(* ===== verification/OriginalTests.v ===== *)
(** * Running the original tests
    (lib/Parallelization/Tasks/OriginalTestExecutionTask.cpp)

    Every test is run once on the instrumented program, in the sandbox.  Of a
    test that passes the task reads off which functions it reached; of one that
    does not it gives a warning, and the test plays no further part.

    The sandbox runs the test in another process: what comes back is its result
    and the array in shared memory the callbacks wrote to. *)

From stdpp Require Import base list strings sets gmap.
From Stdlib Require Import ZArith Lia Bool.
From S2P Require Import Prelude StringFacts Diagnostics IR MutationPoint Reachable CallTree Instrumentation MutantExecution.

Record OriginalRun := mkOriginalRun {
  run_result_of : ExecutionResult;
  run_mapping : list nat
}.

(** The tests, the mapping of each, and what the task has stored. *)
Record TaskState := mkTaskState {
  ts_tests : list Test;
  ts_infos : list (option InstrumentationInfo);
  ts_storage : list ReachableFunction
}.

Definition failure_message (t : Test) (r : ExecutionResult) : string :=
  "Original test failed" +:+ eol +:+
  "test: " +:+ testName t +:+ eol +:+
  "status: " +:+ executionStatusAsString (status r) +:+ eol +:+
  "stdout: '" +:+ stdoutOutput r +:+ "'" +:+ eol +:+
  "stderr: '" +:+ stderrOutput r +:+ "'" +:+ eol.

Section Task.
Context (instr : Instrumentation) (function_of : FnId -> option Function).
Context (sandbox : TestId -> Z -> bool -> OriginalRun).
Context (timeout maxDistance : Z) (captureTestOutput : bool).

(** A [ReachableFunction] is built on a function. *)
Definition to_reachable (e : option Function * TestId * Z) : outcome ReachableFunction :=
  let '(f, test, distance) := e in
  function ← of_option "null function" f;
  mret (mkReachable function test distance).

Definition to_reachables (l : list (option Function * TestId * Z)) : outcome (list ReachableFunction) :=
  fold_outcome (fun acc e => r ← to_reachable e; mret (acc ++ [r])) [] l.

(** [Instrumentation::getReachableFunctions] on the mapping of the test. *)
Definition reachable_of (t : TestId) (test : Test) (mapping : list nat) : outcome (list ReachableFunction) :=
  body ← of_option "null test body" (testBody test ≫= function_of);
  l ← getReachableFunctions (instr_functions instr) mapping t body maxDistance;
  to_reachables l.

(** The call stack is emptied; the pointer to the unmapped memory stays. *)
Definition cleanupInstrumentationInfo (mapping : list nat) : option InstrumentationInfo := Some (mkInfo mapping []).

Definition run_original_test (st : TaskState) (t : TestId) : D TaskState :=
  test ← lift (test_at (ts_tests st) t);
  info ← lift (of_option "dangling test" (ts_infos st !! t));
  _ ← lift (setupInstrumentationInfo instr info);
  let run := sandbox t timeout captureTestOutput in
  let testExecutionResult := run_result_of run in
  let tests := <[t := setExecutionResult test testExecutionResult]> (ts_tests st) in
  reachableFunctions ←
    (if bool_decide (status testExecutionResult = Passed) then lift (reachable_of t test (run_mapping run))
     else _ ← warning (failure_message test testExecutionResult); mret []);
  let infos := <[t := cleanupInstrumentationInfo (run_mapping run)]> (ts_infos st) in
  (** the first one is the body of the test *)
  mret (mkTaskState tests infos (ts_storage st ++ drop 1 reachableFunctions)).

Definition OriginalTestExecutionTask (st : TaskState) (batch : list TestId) : D TaskState :=
  d_fold run_original_test st batch.
End Task.

(** ** What a test reaches *)

Lemma to_reachables_spec l acc :
  (forall e, e ∈ l -> is_Some e.1.1) ->
  exists rs, fold_outcome (fun acc e => r ← to_reachable e; mret (acc ++ [r])) acc l = Ok (acc ++ rs) /\
    l = map (fun r => (Some (rf_function r), rf_test r, rf_distance r)) rs.
Proof.
  revert acc. induction l as [|[[f test] d] l IH]; intros acc Hl.
  - exists []. by rewrite app_nil_r.
  - destruct (Hl (f, test, d)) as [g Hg]; [by left|]. cbn in Hg. subst f. cbn [fold_outcome to_reachable of_option mbind outcome_bind mret outcome_ret].
    destruct (IH (acc ++ [mkReachable g test d])) as (rs & -> & ->); [intros e He; apply Hl; by right|].
    exists (mkReachable g test d :: rs). by rewrite <-app_assoc.
Qed.

(** The functions recorded below the body, at a distance the limit allows. *)
Definition reached_by (fs : list CallTreeFunction) (mapping : list nat) (maxDistance : Z) (t : TestId) (entry : nat)
    (r : ReachableFunction) : Prop :=
  rf_test r = t /\ called mapping entry /\
  exists i k, i <> entry /\ below mapping entry i k /\ fn0 fs i = Some (rf_function r) /\
    rf_distance r = Z.of_nat k /\ (Z.of_nat k <= maxDistance)%Z.

Section Reached.
Context (instr : Instrumentation) (function_of : FnId -> option Function) (maxDistance : Z).
Abbreviation fs := (instr_functions instr).

(** The array is what callbacks can leave. *)
Definition left_by_callbacks (mapping : list nat) : Prop :=
  exists events info, fold_outcome callback (zeroed (length fs)) events = Ok info /\ mapping = callTreeMapping info.

Lemma below_in_table mapping entry i k body :
  left_by_callbacks mapping -> function_table fs -> fn0 fs entry = Some body -> called mapping entry ->
  below mapping entry i k -> is_Some (fn0 fs i).
Proof.
  intros (events & info & Hrun & ->) Htab Hentry Hc Hb. destruct Htab as (H0 & Hf & _).
  assert (Hpos : 0 < length fs) by (by eapply lookup_lt_Some).
  destruct (callbacks_inv _ _ _ _ (zeroed_inv _ Hpos) Hrun) as (history & R & _).
  assert (Hci : called (callTreeMapping info) i) by (by destruct Hb).
  pose proof (called_nonzero _ _ _ R i Hci). pose proof (called_lt _ _ _ R i Hci).
  destruct (Hf i) as [f Hfi]; [lia|]. by eexists.
Qed.

(** The function the first entry is about appears nowhere else. *)
Lemma reachable_of_spec t test mapping body entry :
  function_table fs -> left_by_callbacks mapping -> testBody test ≫= function_of = Some body ->
  fn0 fs entry = Some body ->
  exists rs, reachable_of instr function_of maxDistance t test mapping = Ok rs /\
    NoDup (map rf_function (drop 1 rs)) /\
    forall r, r ∈ drop 1 rs <-> reached_by fs mapping maxDistance t entry r.
Proof.
  intros Htab Hleft Hbody Hentry. pose proof Hleft as (events & info & Hrun & Hmap).
  destruct (getReachableFunctions_reads fs events info entry body t maxDistance Htab Hrun Hentry)
    as (l & Hl & Hnd & Hhead & Hin). rewrite <-Hmap in Hl, Hin.
  destruct (to_reachables_spec l []) as (rs & Hrs & Hlrs).
  { intros [[f tst] d] (_ & Hc & i & k & Hb & -> & _ & _)%Hin. by apply (below_in_table mapping entry i k body). }
  exists rs. unfold reachable_of. rewrite Hbody. cbn [of_option mbind outcome_bind]. rewrite Hl. cbn [mbind outcome_bind].
  split; [exact Hrs|]. destruct Htab as (_ & _ & Hdist).
  assert (Hreach : forall r, (Some (rf_function r), rf_test r, rf_distance r) ∈ l <->
    rf_test r = t /\ called mapping entry /\ exists i k, below mapping entry i k /\ Some (rf_function r) = fn0 fs i /\
      rf_distance r = Z.of_nat k /\ (k = 0 \/ (Z.of_nat k <= maxDistance)%Z)) by (intros r; apply Hin).
  destruct Hhead as [->|[rest ->]].
  - destruct rs; [|done]. split; [constructor|]. intros r. split; [intros H; by apply not_elem_of_nil in H|].
    intros (Ht & Hc & i & k & _ & Hb & Hf & Hd & Hk). exfalso. apply (not_elem_of_nil (Some (rf_function r), rf_test r, rf_distance r)).
    apply Hreach. split; [done|]. split; [done|]. exists i, k. auto.
  - destruct rs as [|r0 rs]; [done|]. cbn [map] in Hlrs. injection Hlrs as Hf0 _ _ ->.
    cbn [drop map] in *. rewrite map_map in Hnd. cbn in Hnd. apply NoDup_cons in Hnd as [Hfresh Hnd]. split.
    + apply (NoDup_fmap_1 Some). by rewrite map_map.
    + intros r. split.
      * intros Hr. assert (Hnb : rf_function r <> body).
        { intros Heq. apply Hfresh. apply list_elem_of_fmap. exists r. by rewrite Heq. }
        destruct (proj1 (Hreach r)) as (Ht & Hc & i & k & Hb & Hf & Hd & Hk).
        { right. apply list_elem_of_fmap. by exists r. }
        assert (Hi : i <> entry) by congruence. split; [done|]. split; [done|]. exists i, k.
        split; [done|]. split; [done|]. split; [done|]. split; [done|]. destruct Hk as [->|]; [|done].
        exfalso. inversion Hb; subst; done.
      * intros (Ht & Hc & i & k & Hi & Hb & Hf & Hd & Hk). assert (Hl' := proj2 (Hreach r)).
        apply elem_of_cons in Hl' as [Heq|Hr]; [|by apply list_elem_of_fmap in Hr as ([] & Heq & Hr); destruct r; simplify_eq/=|].
        -- exfalso. apply Hi. injection Heq as Heq _ _. apply (Hdist i entry (rf_function r) body); congruence.
        -- split; [done|]. split; [done|]. exists i, k. auto.
Qed.
End Reached.

(** ** The task *)
Lemma Forall2_impl_elem {A B} (P Q : A -> B -> Prop) l k :
  Forall2 P l k -> (forall x y, x ∈ l -> P x y -> Q x y) -> Forall2 Q l k.
Proof.
  induction 1 as [|x y l k Hxy _ IH]; intros HPQ; constructor; [apply HPQ; [by left|done]|].
  apply IH. intros x' y' Hx'. apply HPQ. by right.
Qed.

━━━━

■ **ACTION ITEM**
Return every line in the listing that contains the word "Hlrs".

■ **ANSWER SECTION**
  destruct (to_reachables_spec l []) as (rs & Hrs & Hlrs).
  - destruct rs as [|r0 rs]; [done|]. cbn [map] in Hlrs. injection Hlrs as Hf0 _ _ ->.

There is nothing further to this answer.